China is not trapped by what we owe them.  I haven't heard a single person ever say this, but it is clear to me they are taking that USA debt, which is negotiable, and investing it around the world.  If and when the system goes down, and it will, we'll know because we'll see prices falling, the usa bonds China "owns" will be worthless.  But who cares, the bonds back infrastructure projects world wide, all pointing to China trade.  Any chance of USA trying to make claim that a Peruvian railroad is owned by USA due to it being back by USA bonds will be as doubtful as a USA bank trying to foreclose on a USA homeowner.  Prove it.  When USA has nothing to offer, and trade with China pays, then the bonds are irrelevant.  Peru will trade with China.

Because we constantly renew unemployment benefits, staff pretend work like TSA, FDA, DEA, USDA, etc, and bail out, bail out, bail out...  the drop and devastation will be exponentially worse than it has to be.  The longer we wait, the worse it gets.

We have horrible overcapacity and malinvestment in USA.  We could judo flip the Chinese right now by announcing we are withdrawing troops worldwide, and dropping our subsidies and restrictions, re-embracing free markets, cutting taxes concomitantly.  Now, warmongers will scream "this is isolationism..."  No, just USA will return to when we engaged people worldwide as small business, person to person, not militarily, as in death from the sky.  It is the warmongers of the last 100 years that caused USA isolation in the world today.

Of course, since we measure GDP or "wealth" in terms of how much money each person spends, including government workers, a period of fewer government workers, and widespread falling prices as people re-allocate to genuine market needs, USA would appear to be terribly poor while in fact it was recovering.

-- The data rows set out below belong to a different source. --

(** * fastyaml: the YAML event-stream materialiser of pyasdf

    A shallow embedding of [pyasdf/src/fastyaml.c].  The C functions are
    kept under their own names and written as state transformers over an
    explicit interpreter state: the libyaml event source, the single
    [event] slot, the Python heap, the anchor dictionary of the current
    document and CPython's error indicator.

    The collaborators the C file links against (libyaml, the CPython C
    API, [pyasdf.tagged.tag_object]) are not part of the file; each is
    given a model below, with the behaviour it is taken from. *)

From Stdlib Require Import ZArith String Ascii List Lia.
From Stdlib Require Import Floats.SpecFloat.
From stdpp Require Import gmap strings list.

Local Open Scope string_scope.
Local Open Scope Z_scope.

(** ** C strings

    A [char *] is modelled by the bytes from the pointer to the end of the
    buffer; the terminating NUL that libyaml writes after every value is
    what reading past the last byte yields. *)
Module CStr.

Definition NUL : ascii := Ascii.zero.

Definition code (c : ascii) : Z := Z.of_N (N_of_ascii c).

(** [p[0]] *)
Definition hd (p : string) : ascii :=
  match p with
  | EmptyString => NUL
  | String c _ => c
  end.

(** [p + 1] *)
Definition tl (p : string) : string :=
  match p with
  | EmptyString => EmptyString
  | String _ r => r
  end.

(** [p + n] *)
Fixpoint ptr_add (p : string) (n : nat) : string :=
  match n with
  | O => p
  | S n' => ptr_add (tl p) n'
  end.

(** [p[i]] *)
Definition at_ (p : string) (i : nat) : ascii := hd (ptr_add p i).

Definition ch_is (c : ascii) (lit : ascii) : bool := Ascii.eqb c lit.

(** [strncmp(s1, s2, n)]: the difference of the first pair of bytes that
    differ among the first [n], comparison stopping after a NUL. *)
Fixpoint strncmp (s1 s2 : string) (n : nat) : Z :=
  match n with
  | O => 0
  | S n' =>
      let c1 := hd s1 in
      let c2 := hd s2 in
      if negb (Ascii.eqb c1 c2) then code c1 - code c2
      else if Ascii.eqb c1 NUL then 0
      else strncmp (tl s1) (tl s2) n'
  end.

(** The C string at [p]: the bytes before the first NUL. *)
Fixpoint c_str (p : string) : string :=
  match p with
  | EmptyString => EmptyString
  | String c r => if Ascii.eqb c NUL then EmptyString else String c (c_str r)
  end.

(** [IS_DIGIT(c)] of fastyaml.c *)
Definition IS_DIGIT (c : ascii) : bool :=
  (code "0" <=? code c) && (code c <=? code "9").

End CStr.

(** ** CPython numeric parsing *)
Module CPython.
Import CStr.

(** [Py_ISSPACE]: space and the five controls 0x09..0x0d. *)
Definition Py_ISSPACE (c : ascii) : bool :=
  ((9 <=? code c) && (code c <=? 13)) || (code c =? 32).

(** [_PyLong_DigitValue]: the value of an alphanumeric as a digit. *)
Definition digit_value (c : ascii) : option Z :=
  let n := code c in
  if (48 <=? n) && (n <=? 57) then Some (n - 48)
  else if (97 <=? n) && (n <=? 122) then Some (n - 97 + 10)
  else if (65 <=? n) && (n <=? 90) then Some (n - 65 + 10)
  else None.

Fixpoint skip_space (p : string) : nat * string :=
  match p with
  | EmptyString => (O, p)
  | String c r =>
      if Py_ISSPACE c then let '(n, q) := skip_space r in (S n, q)
      else (O, p)
  end.

(** Reads the longest run of digits of [base]: their value on top of
    [acc], how many were read, and the rest. *)
Fixpoint read_digits (base : Z) (p : string) (acc : Z) : Z * nat * string :=
  match p with
  | EmptyString => (acc, O, p)
  | String c r =>
      match digit_value c with
      | Some d =>
          if d <? base then
            let '(z, n, q) := read_digits base r (acc * base + d) in (z, S n, q)
          else (acc, O, p)
      | None => (acc, O, p)
      end
  end.

Definition has_base_prefix (base : Z) (p : string) : bool :=
  ch_is (hd p) "0" &&
  (((base =? 16) && (ch_is (at_ p 1) "x" || ch_is (at_ p 1) "X")) ||
   ((base =? 8) && (ch_is (at_ p 1) "o" || ch_is (at_ p 1) "O")) ||
   ((base =? 2) && (ch_is (at_ p 1) "b" || ch_is (at_ p 1) "B"))).

(** [PyLong_FromString(str, &end, base)] for a fixed [base] in 2..36
    (what [PyInt_FromString] is under [IS_PY3K]): leading white space, an
    optional sign, an optional prefix of the base, at least one digit,
    trailing white space, and then the terminating NUL.  The result is
    the integer, or [None] for NULL (a ValueError is then pending), with
    the offset [end] is left at.  Digit separators are not part of the
    CPython the extension was written for and are not accepted. *)
Definition PyLong_FromString (str : string) (base : Z) : option Z * nat :=
  let '(n0, p1) := skip_space str in
  let '(sign, n1, p2) :=
    if ch_is (hd p1) "+" then (1, 1%nat, tl p1)
    else if ch_is (hd p1) "-" then (-1, 1%nat, tl p1)
    else (1, O, p1) in
  let '(n2, p3) :=
    if has_base_prefix base p2 then (2%nat, ptr_add p2 2) else (O, p2) in
  let '(z, nd, p4) := read_digits base p3 0 in
  let consumed := (n0 + n1 + n2 + nd)%nat in
  match nd with
  | O => (None, consumed)
  | S _ =>
      let '(n3, p5) := skip_space p4 in
      if ch_is (hd p5) NUL then (Some (sign * z), (consumed + n3)%nat)
      else (None, (consumed + n3)%nat)
  end.

(** *** Doubles

    A C [double] is a [spec_float] of binary64. *)
Definition prec : Z := 53.
Definition emax : Z := 1024.

Definition NAN : spec_float := S754_nan.
Definition INFINITY : spec_float := S754_infinity false.

(** The double nearest to [(-1)^neg * m * 10^e10] (ties to even). *)
Definition decimal_to_double (neg : bool) (m : Z) (e10 : Z) : spec_float :=
  match m with
  | Zpos pm =>
      if 0 <=? e10 then
        binary_normalize prec emax (if neg then - (m * 10 ^ e10) else m * 10 ^ e10) 0 neg
      else
        match 10 ^ (- e10) with
        | Zpos pd => SFdiv prec emax (S754_finite neg pm 0) (S754_finite false pd 0)
        | _ => S754_nan
        end
  | _ => S754_zero neg
  end.

(** The outcome of a [strtod]: the value, the offset the scan stopped at
    (0: nothing was recognised) and whether [errno] is [ERANGE] for an
    overflow. *)
Record strtod_result := {
  sd_value : spec_float;
  sd_end : nat;
  sd_overflow : bool
}.

(** [_Py_dg_strtod]: sign, digits, an optional point and digits (at least
    one digit in all), an optional exponent that is read only when a
    digit follows it.  No white space, no hexadecimal, no inf or nan. *)
Definition _Py_dg_strtod (p : string) : strtod_result :=
  let '(neg, n0, p1) :=
    if ch_is (hd p) "-" then (true, 1%nat, tl p)
    else if ch_is (hd p) "+" then (false, 1%nat, tl p)
    else (false, O, p) in
  let '(ip, ni, p2) := read_digits 10 p1 0 in
  let '(m, nf, npt, p3) :=
    if ch_is (hd p2) "." then
      let '(m, nf, q) := read_digits 10 (tl p2) ip in (m, nf, 1%nat, q)
    else (ip, O, O, p2) in
  match (ni + nf)%nat with
  | O => {| sd_value := S754_zero false; sd_end := O; sd_overflow := false |}
  | S _ =>
      let mant_end := (n0 + ni + npt + nf)%nat in
      let '(ex, ne) :=
        if ch_is (hd p3) "e" || ch_is (hd p3) "E" then
          let '(eneg, ns, p4) :=
            if ch_is (at_ p3 1) "-" then (true, 1%nat, ptr_add p3 2)
            else if ch_is (at_ p3 1) "+" then (false, 1%nat, ptr_add p3 2)
            else (false, O, tl p3) in
          let '(e, nx, _) := read_digits 10 p4 0 in
          match nx with
          | O => (0, O)
          | S _ => (if eneg then - e else e, (1 + ns + nx)%nat)
          end
        else (0, O) in
      let d := decimal_to_double neg m (ex - Z.of_nat nf) in
      {| sd_value := d;
         sd_end := (mant_end + ne)%nat;
         sd_overflow := match d with S754_infinity _ => true | _ => false end |}
  end.

Definition lower (c : ascii) : ascii :=
  if (65 <=? code c) && (code c <=? 90) then ascii_of_N (N_of_ascii c + 32) else c.

(** Case-insensitive match of the lower-case [lit] at [p]. *)
Fixpoint case_insensitive_match (p lit : string) : bool :=
  match lit with
  | EmptyString => true
  | String l lr => Ascii.eqb (lower (hd p)) l && case_insensitive_match (tl p) lr
  end.

(** [_Py_parse_inf_or_nan] *)
Definition _Py_parse_inf_or_nan (p : string) : strtod_result :=
  let '(neg, n0, p1) :=
    if ch_is (hd p) "-" then (true, 1%nat, tl p)
    else if ch_is (hd p) "+" then (false, 1%nat, tl p)
    else (false, O, p) in
  if case_insensitive_match p1 "inf" then
    {| sd_value := S754_infinity neg;
       sd_end := if case_insensitive_match (ptr_add p1 3) "inity"
                 then (n0 + 8)%nat else (n0 + 3)%nat;
       sd_overflow := false |}
  else if case_insensitive_match p1 "nan" then
    {| sd_value := S754_nan; sd_end := (n0 + 3)%nat; sd_overflow := false |}
  else {| sd_value := S754_zero false; sd_end := O; sd_overflow := false |}.

(** [_PyOS_ascii_strtod] *)
Definition _PyOS_ascii_strtod (p : string) : strtod_result :=
  let r := _Py_dg_strtod p in
  match sd_end r with
  | O => _Py_parse_inf_or_nan p
  | S _ => r
  end.

End CPython.

(** ** UTF-8 *)
Module Utf8.
Import CStr.

Definition cont (c : ascii) : bool := (128 <=? code c) && (code c <=? 191).
Definition within (lo hi : Z) (c : ascii) : bool := (lo <=? code c) && (code c <=? hi).
Definition low6 (c : ascii) : Z := code c - 128.
(** Modelled from the spec: a node is visible when it is neither
    tombstoned nor a sentinel. *)
Definition visible (c : Character) : bool :=
  negb (tombstoned c) && negb (isSentinel c).

(** Modelled from the spec: the values, the identifiers and the number of
    the visible nodes, in document order. *)
Definition visibleValues (d : Document) : list string :=
  map value (filter visible d).

Definition visibleIds (d : Document) : list Identifier :=
  map identifier (filter visible d).

Definition visibleLength (d : Document) : Z :=
  Z.of_nat (List.length (filter visible d)).

(** Modelled from the spec: [Content()], the values of the nodes that are
    not tombstoned, concatenated in identifier order. *)
Definition Content (d : Document) : string :=
  String.concat "" (visibleValues d).

(** Modelled from the spec: the wire-level record the spec prescribes. *)
Inductive Kind : Type := KInsert | KDelete.

Record OperationRecord : Type := mkRecord {
  kind : Kind;
  rec_identifier : Identifier;
  rec_value : string;
  rec_site : Z;
  rec_counter : Z
}.

(** Modelled from the spec: insertion of a node at its identifier-sorted
    position, before the first node with a greater identifier. *)
Fixpoint insertSorted (c : Character) (d : Document) : Document :=
  match d with
  | [] => [c]
  | x :: r =>
      if ltb (identifier c) (identifier x) then c :: x :: r
      else x :: insertSorted c r
  end.

(** Modelled from the spec: the identifiers of the visible nodes just
    before and just after a visible index, the sentinels serving as bounds
    at the edges. *)
Definition lowerBound (d : Document) (i : nat) : Identifier :=
  nth i (beginId :: visibleIds d) beginId.

Definition upperBound (d : Document) (i : nat) : Identifier :=
  nth i (visibleIds d ++ [endId]) endId.

(** Modelled from the spec: [LocalInsert(visibleIndex, value, site)], with
    the site's next counter passed along; it fails with [IndexOutOfRange]
    outside [0 <= visibleIndex <= visibleLength]. *)
Definition LocalInsert (d : Document) (visibleIndex : Z) (v : string)
    (st cnt : Z) : error + (Document * OperationRecord) :=
  if (visibleIndex <? 0) || (visibleLength d <? visibleIndex) then
    inl IndexOutOfRange
  else
    let i := Z.to_nat visibleIndex in
    match between (lowerBound d i) (upperBound d i) st with
    | inl err => inl err
    | inr id =>
        inr (insertSorted (mkCharacter id v st cnt false) d,
             mkRecord KInsert id v st cnt)
    end.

A free market assumes private currency, in in such a regime there would be no way to subsidize huge taxpayer ripoff payments to big pharma, big computer, big auto, etc.  Those industries would die, as news replacements flowered.  Unemployment would drop to near zero.

When we get back to wealth defined in terms of access to ever-expanding goods and services made possible by free market division of labor, we'll see we are getting ever better off.  Now, we are told, as things are getting worse, that the models shows we are getting better off.

In USA, people spend about 10 billion a year on professional sports, 10 billion a year on porn, 10 billion a year on video games.  None of these would likely be any where near what they each are, if they actually had to pay for the means of delivering their product (or is it a service.)  At the same time, the time spent by people viewing what they buy for those billions, crowds out time spent on better options, like a good musical or a high school sporting event. (It really is quite good, and only 90 seconds, check it out.)

Of course, too many people want the security of monday night football, tuesday night porn, wednesday night video game, obviously, to change anything.

So we need to carve out a part of USA for those who wish to do business in a free market.  A place were prices can fall, and recovery can happen.